用Keras模型进行强化学习

Question

I was trying to implement a q-learning algorithms in Keras. 我试图在Keras中实现q学习算法。 According to the articles i found these lines of code. 根据文章，我发现了这些代码行。

for state, action, reward, next_state, done in sample_batch:
        target = reward
        if not done:
            #formula
          target = reward + self.gamma * np.amax(self.brain.predict(next_state)[0])
        target_f = self.brain.predict(state)
        #shape (1,2)
        target_f[0][action] = target
        print(target_f.shape)
        self.brain.fit(state, target_f, epochs=1, verbose=0)
    if self.exploration_rate > self.exploration_min:
        self.exploration_rate *= self.exploration_decay

Variable sample_batch is the array that contains sample state, action, reward, next_state, done from collected data. 变量sample_batch是一个数组，其中包含根据收集的数据state, action, reward, next_state, done样本state, action, reward, next_state, done 。 I also found the following q-learning formula 我还发现以下q学习公式

Why is there no - sign in the equation(code)? 为什么没有-在方程式（代码）中签名？ I found out that np.amax returns the maximum of an array or maximum along an axis. 我发现np.amax返回数组的最大值或沿轴的最大值。 When i call self.brain.predict(next_state) , I get [[-0.06427538 -0.34116858]] . 当我调用self.brain.predict(next_state) ，我得到[[-0.06427538 -0.34116858]] 。 So it plays the role of prediction in this equation? 那么它在这个方程中扮演了预测的角色吗？ As we go forward target_f is the predicted output for the current state and then we also append to it the reward with this step. 在前进时， target_f是当前状态的预测输出，然后我们还将在这一步骤中添加奖励。 Then, we train model on current state ( X ) and target_f ( Y ). 然后，我们在当前state （ X ）和target_f （ Y ）上训练模型。 I have a few questions. 我有几个问题。 What is the role of self.brain.predict(next_state) and why there is no minus? self.brain.predict(next_state)的作用是什么，为什么没有减号？ Why do we predict twice on one model? 为什么我们对一个模型进行两次预测？ Ex self.brain.predict(state) and self.brain.predict(next_state)[0] 前self.brain.predict(state) and self.brain.predict(next_state)[0]

Answer 1

Why is there no - sign in the equation(code)? 为什么没有-在方程式（代码）中签名？
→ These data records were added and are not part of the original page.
(** The [switch] of [Retain]: the entry a lease gets, or [None] to drop it. *)
Definition retain_entry (known : option activityEntry) (l : Lease)
    (present : gset NodeKey) (observable : gset string) (now : Z) : option activityEntry :=
  if (l_NodeKey l ∈? present) ||
     negb (bool_decide (k_ProfileID (l_NodeKey l) ∈ observable))
  then Some (MkEntry (l_NodeKey l) now true)
  else match known with
       | None => Some (MkEntry (l_NodeKey l) now false)
       | Some e =>
         if e_present e then Some (MkEntry (l_NodeKey l) now false)
         else if LeaseRetention <=? now - e_lastSeen e then None
         else Some e
       end.
(** [known = known && entry.key == lease.NodeKey]. *)
Definition known_entry (a : ActivityTracker) (effective : Addr) (k : NodeKey) :
    option activityEntry :=
  match a !! effective with
  | Some e => if decide (e_key e = k) then Some e else None
  | None => None
  end.
Definition retain_one (a : ActivityTracker) (present : gset NodeKey)
    (observable : gset string) (now : Z) (s : ActivityTracker * list Lease) (l : Lease) :
    ActivityTracker * list Lease :=
  let '(entries, out) := s in
  match leaseAddr l with
  | None => s
  | Some effective =>
    match entries !! effective with
    | Some _ => s
    | None =>
      match retain_entry (known_entry a effective (l_NodeKey l)) l present observable now with
      | None => s
      | Some e => (<[effective := e]> entries, out ++ [l])
      end
    end
  end.
Definition Retain (a : ActivityTracker) (ls : list Lease) (present : gset NodeKey)
    (observable : gset string) (now : Z) : ActivityTracker * list Lease :=
  foldl (retain_one a present observable now) (∅, []) ls.

(** ** The tracker as a state machine *)

Inductive event : Type :=
  | EvSetLeases (ls : list Lease) (now : Z)
  | EvObserve (effective : Addr) (now : Z)
  | EvRetain (ls : list Lease) (present : gset NodeKey) (observable : gset string) (now : Z).

Definition event_time (ev : event) : Z :=
  match ev with
  | EvSetLeases _ now | EvObserve _ now | EvRetain _ _ _ now => now
  end.
Definition event_leases (ev : event) : option (list Lease) :=
  match ev with
  | EvSetLeases ls _ | EvRetain ls _ _ _ => Some ls
  | EvObserve _ _ => None
  end.
(** The next state, and the leases the event returned. *)
Definition step (a : ActivityTracker) (ev : event) : ActivityTracker * option (list Lease) :=
  match ev with
  | EvSetLeases ls now => (SetLeases a ls now, None)
  | EvObserve ip now => (ObserveOutbound a ip now, None)
  | EvRetain ls p o now => let '(a', out) := Retain a ls p o now in (a', Some out)
  end.
Fixpoint run (a : ActivityTracker) (evs : list event) :
    ActivityTracker * list (list Lease) :=
  match evs with
  | [] => (a, [])
  | ev :: evs =>
    let '(a', out) := step a ev in
    let '(a'', outs) := run a' evs in
    (a'', option_list out ++ outs)
  end.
It's because loss calculation is done inside the fit function. 这是因为损耗计算是在fit函数中完成的。

reward + self.gamma * np.amax(self.brain.predict(next_state)[0])

This is the same as the target component in the loss function. 这与损失函数中的目标组件相同。

Inside the fit method in keras loss will be calculated as given below. 在喀拉喀什的拟合方法中，损耗的计算如下。 For a single training data point (standard notations of neural networks), 对于单个训练数据点（神经网络的标准符号），

x = input state

y = predicted value

y_i = target value

loss(x) = y_i - y

at this step target - prediction happens internally. 在此步骤中， 目标-内部进行预测。

Why do we predict twice on one model? 为什么我们对一个模型进行两次预测？

Good question !!! 好问题！！！

 target = reward + self.gamma * np.amax(self.brain.predict(next_state)[0])

In this step we are predicting the value of the next state to calculate target value for state s if we take specific action a (which is denoted as Q(s,a) ) 在此步骤中， 如果我们采取特定措施a （表示为Q（s，a）），则我们将预测下一个状态的值以计算状态s的目标值。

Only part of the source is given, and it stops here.